Dataset entries
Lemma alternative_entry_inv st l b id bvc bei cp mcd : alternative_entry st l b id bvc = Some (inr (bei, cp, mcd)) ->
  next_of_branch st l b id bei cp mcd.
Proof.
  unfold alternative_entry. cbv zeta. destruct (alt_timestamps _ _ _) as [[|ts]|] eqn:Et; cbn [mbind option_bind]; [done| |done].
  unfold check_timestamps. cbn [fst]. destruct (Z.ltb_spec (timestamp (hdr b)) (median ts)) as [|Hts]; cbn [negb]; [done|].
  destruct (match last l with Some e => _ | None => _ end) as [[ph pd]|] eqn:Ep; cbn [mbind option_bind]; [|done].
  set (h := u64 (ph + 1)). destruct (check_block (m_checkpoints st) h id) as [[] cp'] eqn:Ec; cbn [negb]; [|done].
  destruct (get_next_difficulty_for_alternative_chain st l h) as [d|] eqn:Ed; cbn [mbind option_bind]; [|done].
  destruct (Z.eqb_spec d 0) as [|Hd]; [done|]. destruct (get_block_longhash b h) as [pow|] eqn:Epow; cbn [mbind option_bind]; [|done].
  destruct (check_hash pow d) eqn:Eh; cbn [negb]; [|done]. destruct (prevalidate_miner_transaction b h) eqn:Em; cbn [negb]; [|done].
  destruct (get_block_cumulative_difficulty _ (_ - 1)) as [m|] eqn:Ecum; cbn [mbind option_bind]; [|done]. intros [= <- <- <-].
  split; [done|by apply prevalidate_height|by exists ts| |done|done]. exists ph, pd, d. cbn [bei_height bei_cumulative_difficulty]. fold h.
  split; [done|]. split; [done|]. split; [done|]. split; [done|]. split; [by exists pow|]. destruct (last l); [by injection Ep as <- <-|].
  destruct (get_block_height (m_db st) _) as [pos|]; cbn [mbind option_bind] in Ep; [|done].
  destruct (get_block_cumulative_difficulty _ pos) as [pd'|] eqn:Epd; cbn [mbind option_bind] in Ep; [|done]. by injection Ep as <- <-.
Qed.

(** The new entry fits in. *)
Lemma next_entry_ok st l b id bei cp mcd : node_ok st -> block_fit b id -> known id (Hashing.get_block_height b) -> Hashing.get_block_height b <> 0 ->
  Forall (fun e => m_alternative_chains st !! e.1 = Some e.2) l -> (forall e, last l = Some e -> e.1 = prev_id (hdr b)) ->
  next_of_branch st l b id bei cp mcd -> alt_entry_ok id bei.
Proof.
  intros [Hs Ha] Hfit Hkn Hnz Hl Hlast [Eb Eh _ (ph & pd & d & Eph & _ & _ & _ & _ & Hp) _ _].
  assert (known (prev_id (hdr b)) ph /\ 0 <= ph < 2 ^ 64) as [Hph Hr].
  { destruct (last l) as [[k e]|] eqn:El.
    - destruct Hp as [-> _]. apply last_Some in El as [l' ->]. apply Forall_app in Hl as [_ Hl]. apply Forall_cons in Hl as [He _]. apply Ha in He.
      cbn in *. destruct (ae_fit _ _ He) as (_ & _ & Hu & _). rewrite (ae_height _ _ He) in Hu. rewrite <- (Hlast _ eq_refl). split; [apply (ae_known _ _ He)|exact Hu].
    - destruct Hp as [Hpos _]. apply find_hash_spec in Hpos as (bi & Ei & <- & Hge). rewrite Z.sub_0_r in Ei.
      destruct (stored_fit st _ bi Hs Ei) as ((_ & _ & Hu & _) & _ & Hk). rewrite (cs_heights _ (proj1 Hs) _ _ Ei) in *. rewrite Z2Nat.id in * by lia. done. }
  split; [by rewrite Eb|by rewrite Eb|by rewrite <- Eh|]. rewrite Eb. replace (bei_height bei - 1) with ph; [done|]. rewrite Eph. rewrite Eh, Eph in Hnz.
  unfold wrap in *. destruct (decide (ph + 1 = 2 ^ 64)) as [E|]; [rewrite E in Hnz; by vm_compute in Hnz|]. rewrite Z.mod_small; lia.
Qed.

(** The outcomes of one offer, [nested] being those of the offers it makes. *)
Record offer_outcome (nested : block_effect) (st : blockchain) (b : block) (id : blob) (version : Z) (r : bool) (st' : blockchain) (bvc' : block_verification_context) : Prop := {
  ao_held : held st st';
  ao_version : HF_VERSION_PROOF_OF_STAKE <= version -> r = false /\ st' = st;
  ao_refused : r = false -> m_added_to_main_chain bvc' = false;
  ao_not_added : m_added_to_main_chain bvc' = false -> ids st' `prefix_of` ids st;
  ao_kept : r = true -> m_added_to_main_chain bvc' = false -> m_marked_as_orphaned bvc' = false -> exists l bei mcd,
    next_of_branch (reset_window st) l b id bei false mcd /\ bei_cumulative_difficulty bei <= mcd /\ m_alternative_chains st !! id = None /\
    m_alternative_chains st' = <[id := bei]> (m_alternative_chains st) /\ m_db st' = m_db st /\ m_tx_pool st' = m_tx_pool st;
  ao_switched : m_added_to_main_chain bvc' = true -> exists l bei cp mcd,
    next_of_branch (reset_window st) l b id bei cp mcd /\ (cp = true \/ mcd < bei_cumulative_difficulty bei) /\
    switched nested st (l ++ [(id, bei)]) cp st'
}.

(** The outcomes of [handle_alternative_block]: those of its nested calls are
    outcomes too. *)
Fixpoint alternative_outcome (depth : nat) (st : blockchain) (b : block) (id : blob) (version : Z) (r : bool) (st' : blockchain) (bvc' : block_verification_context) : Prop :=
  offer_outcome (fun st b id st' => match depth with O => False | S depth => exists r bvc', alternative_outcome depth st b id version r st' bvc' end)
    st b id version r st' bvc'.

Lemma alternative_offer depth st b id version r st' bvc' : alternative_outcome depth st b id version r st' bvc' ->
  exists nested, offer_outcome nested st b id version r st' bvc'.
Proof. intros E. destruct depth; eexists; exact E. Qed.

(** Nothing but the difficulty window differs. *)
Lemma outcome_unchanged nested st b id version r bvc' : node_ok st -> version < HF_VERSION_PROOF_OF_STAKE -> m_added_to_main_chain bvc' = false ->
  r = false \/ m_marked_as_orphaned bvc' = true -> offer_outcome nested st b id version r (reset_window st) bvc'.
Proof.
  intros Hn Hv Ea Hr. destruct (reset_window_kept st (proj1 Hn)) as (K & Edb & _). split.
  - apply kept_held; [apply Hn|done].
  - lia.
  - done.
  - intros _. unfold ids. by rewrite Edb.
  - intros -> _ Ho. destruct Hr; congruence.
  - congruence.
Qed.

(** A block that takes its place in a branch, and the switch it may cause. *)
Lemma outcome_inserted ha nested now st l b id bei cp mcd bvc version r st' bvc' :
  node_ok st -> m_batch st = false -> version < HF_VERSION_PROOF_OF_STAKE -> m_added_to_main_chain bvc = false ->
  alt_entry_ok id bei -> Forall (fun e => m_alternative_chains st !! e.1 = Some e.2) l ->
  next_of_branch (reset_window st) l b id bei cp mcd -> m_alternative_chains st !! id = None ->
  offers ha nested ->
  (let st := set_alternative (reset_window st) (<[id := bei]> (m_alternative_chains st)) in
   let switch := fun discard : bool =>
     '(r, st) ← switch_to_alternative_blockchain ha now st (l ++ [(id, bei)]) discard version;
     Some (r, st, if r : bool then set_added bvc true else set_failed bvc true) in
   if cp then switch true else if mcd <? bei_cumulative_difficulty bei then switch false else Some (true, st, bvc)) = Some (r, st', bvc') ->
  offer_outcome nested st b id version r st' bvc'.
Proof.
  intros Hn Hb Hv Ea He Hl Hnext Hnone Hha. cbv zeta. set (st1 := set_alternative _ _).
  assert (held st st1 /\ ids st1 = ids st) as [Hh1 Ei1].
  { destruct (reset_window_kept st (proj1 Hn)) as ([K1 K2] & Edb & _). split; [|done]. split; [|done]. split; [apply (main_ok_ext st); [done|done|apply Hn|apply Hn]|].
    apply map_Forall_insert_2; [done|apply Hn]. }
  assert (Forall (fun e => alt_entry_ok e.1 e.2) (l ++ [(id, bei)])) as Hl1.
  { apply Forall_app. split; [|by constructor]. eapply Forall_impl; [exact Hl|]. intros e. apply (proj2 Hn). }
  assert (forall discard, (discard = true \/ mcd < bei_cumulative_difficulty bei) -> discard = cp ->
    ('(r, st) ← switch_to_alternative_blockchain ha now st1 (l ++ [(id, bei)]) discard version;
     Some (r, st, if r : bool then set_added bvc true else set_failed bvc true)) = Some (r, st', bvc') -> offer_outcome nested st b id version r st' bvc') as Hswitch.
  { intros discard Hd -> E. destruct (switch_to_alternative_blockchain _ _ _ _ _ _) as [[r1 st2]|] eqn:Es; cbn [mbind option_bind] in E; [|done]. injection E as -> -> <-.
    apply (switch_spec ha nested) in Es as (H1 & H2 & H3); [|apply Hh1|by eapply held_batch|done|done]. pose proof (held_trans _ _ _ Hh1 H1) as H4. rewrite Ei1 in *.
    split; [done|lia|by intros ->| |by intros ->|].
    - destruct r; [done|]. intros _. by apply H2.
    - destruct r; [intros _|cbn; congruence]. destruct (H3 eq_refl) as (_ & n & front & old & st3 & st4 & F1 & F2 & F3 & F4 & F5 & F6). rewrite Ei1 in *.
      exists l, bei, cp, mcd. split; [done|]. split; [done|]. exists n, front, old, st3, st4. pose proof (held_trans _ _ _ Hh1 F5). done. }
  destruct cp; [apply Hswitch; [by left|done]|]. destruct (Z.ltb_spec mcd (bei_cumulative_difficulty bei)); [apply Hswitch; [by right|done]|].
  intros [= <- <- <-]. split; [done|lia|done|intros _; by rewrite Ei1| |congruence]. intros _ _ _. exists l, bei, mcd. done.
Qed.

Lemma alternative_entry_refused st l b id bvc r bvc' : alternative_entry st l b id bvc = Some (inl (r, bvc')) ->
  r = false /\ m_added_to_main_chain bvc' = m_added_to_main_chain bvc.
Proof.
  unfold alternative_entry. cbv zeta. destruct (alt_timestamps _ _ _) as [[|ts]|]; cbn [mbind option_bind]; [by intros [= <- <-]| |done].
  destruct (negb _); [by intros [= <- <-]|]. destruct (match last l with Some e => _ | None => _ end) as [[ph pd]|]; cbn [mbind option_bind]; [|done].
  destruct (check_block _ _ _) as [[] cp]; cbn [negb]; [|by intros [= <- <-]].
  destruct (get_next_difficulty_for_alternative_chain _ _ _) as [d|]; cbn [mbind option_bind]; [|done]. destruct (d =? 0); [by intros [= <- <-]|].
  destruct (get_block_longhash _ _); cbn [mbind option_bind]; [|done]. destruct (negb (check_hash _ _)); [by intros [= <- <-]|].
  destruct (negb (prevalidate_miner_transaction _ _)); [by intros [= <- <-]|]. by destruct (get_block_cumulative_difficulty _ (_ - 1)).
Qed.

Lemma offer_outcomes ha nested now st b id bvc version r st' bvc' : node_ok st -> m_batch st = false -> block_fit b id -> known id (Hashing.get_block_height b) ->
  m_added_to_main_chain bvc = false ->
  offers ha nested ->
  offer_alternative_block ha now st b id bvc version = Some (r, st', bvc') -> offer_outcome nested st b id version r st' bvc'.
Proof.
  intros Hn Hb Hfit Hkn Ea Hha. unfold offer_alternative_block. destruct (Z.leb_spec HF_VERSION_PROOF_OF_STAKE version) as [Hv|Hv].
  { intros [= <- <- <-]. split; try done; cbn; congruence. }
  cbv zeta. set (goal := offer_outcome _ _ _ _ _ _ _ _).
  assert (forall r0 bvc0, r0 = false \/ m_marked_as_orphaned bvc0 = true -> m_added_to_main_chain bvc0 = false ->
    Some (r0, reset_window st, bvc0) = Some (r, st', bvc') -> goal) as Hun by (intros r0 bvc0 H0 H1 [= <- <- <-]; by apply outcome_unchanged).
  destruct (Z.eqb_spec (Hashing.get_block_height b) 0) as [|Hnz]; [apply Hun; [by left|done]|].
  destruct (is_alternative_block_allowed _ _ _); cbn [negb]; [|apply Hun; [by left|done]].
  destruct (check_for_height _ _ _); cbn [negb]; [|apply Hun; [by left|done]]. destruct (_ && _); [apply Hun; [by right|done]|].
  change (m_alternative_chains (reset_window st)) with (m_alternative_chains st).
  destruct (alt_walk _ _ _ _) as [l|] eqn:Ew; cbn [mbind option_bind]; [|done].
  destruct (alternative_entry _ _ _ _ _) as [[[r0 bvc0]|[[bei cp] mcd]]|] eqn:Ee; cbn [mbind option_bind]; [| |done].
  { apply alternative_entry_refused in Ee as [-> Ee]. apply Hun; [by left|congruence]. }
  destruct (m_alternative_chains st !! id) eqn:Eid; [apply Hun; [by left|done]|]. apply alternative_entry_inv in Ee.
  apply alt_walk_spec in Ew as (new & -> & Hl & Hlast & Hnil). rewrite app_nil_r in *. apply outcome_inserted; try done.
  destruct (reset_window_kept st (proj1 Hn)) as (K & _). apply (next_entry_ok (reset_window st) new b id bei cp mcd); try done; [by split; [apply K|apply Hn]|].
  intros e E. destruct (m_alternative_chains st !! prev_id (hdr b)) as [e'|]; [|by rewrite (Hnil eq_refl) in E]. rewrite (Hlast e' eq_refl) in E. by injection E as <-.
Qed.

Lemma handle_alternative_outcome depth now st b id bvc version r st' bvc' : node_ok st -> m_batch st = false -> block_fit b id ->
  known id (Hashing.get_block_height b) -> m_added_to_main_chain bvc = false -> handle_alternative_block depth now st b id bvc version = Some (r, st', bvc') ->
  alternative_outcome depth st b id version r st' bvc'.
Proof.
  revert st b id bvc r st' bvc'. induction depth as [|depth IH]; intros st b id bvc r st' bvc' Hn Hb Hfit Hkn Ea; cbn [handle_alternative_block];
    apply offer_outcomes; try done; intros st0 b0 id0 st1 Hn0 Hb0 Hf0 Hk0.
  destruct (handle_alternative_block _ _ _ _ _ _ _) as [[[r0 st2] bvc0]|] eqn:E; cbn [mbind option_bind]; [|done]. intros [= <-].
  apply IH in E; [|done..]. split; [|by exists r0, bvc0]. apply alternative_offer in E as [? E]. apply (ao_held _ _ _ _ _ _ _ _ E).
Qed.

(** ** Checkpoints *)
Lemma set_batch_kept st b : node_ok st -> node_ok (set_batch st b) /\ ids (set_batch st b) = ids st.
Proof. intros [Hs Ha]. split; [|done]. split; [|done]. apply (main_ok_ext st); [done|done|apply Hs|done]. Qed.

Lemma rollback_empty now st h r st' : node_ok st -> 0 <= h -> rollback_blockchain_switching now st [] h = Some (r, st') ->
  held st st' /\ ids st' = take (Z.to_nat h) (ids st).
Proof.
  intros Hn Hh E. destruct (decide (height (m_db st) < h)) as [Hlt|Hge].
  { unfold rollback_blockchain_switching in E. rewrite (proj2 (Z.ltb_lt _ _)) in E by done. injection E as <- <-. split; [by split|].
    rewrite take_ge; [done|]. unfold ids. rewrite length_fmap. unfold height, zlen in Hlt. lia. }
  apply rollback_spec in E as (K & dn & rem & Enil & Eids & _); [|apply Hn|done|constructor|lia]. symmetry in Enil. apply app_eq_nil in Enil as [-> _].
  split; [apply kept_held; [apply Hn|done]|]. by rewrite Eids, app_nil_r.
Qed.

### Task to carry out
Search the data above and return each line in which "assert" occurs.

### Response area
  assert (known (prev_id (hdr b)) ph /\ 0 <= ph < 2 ^ 64) as [Hph Hr].
  assert (held st st1 /\ ids st1 = ids st) as [Hh1 Ei1].
  assert (Forall (fun e => alt_entry_ok e.1 e.2) (l ++ [(id, bei)])) as Hl1.
  assert (forall discard, (discard = true \/ mcd < bei_cumulative_difficulty bei) -> discard = cp ->
  assert (forall r0 bvc0, r0 = false \/ m_marked_as_orphaned bvc0 = true -> m_added_to_main_chain bvc0 = false ->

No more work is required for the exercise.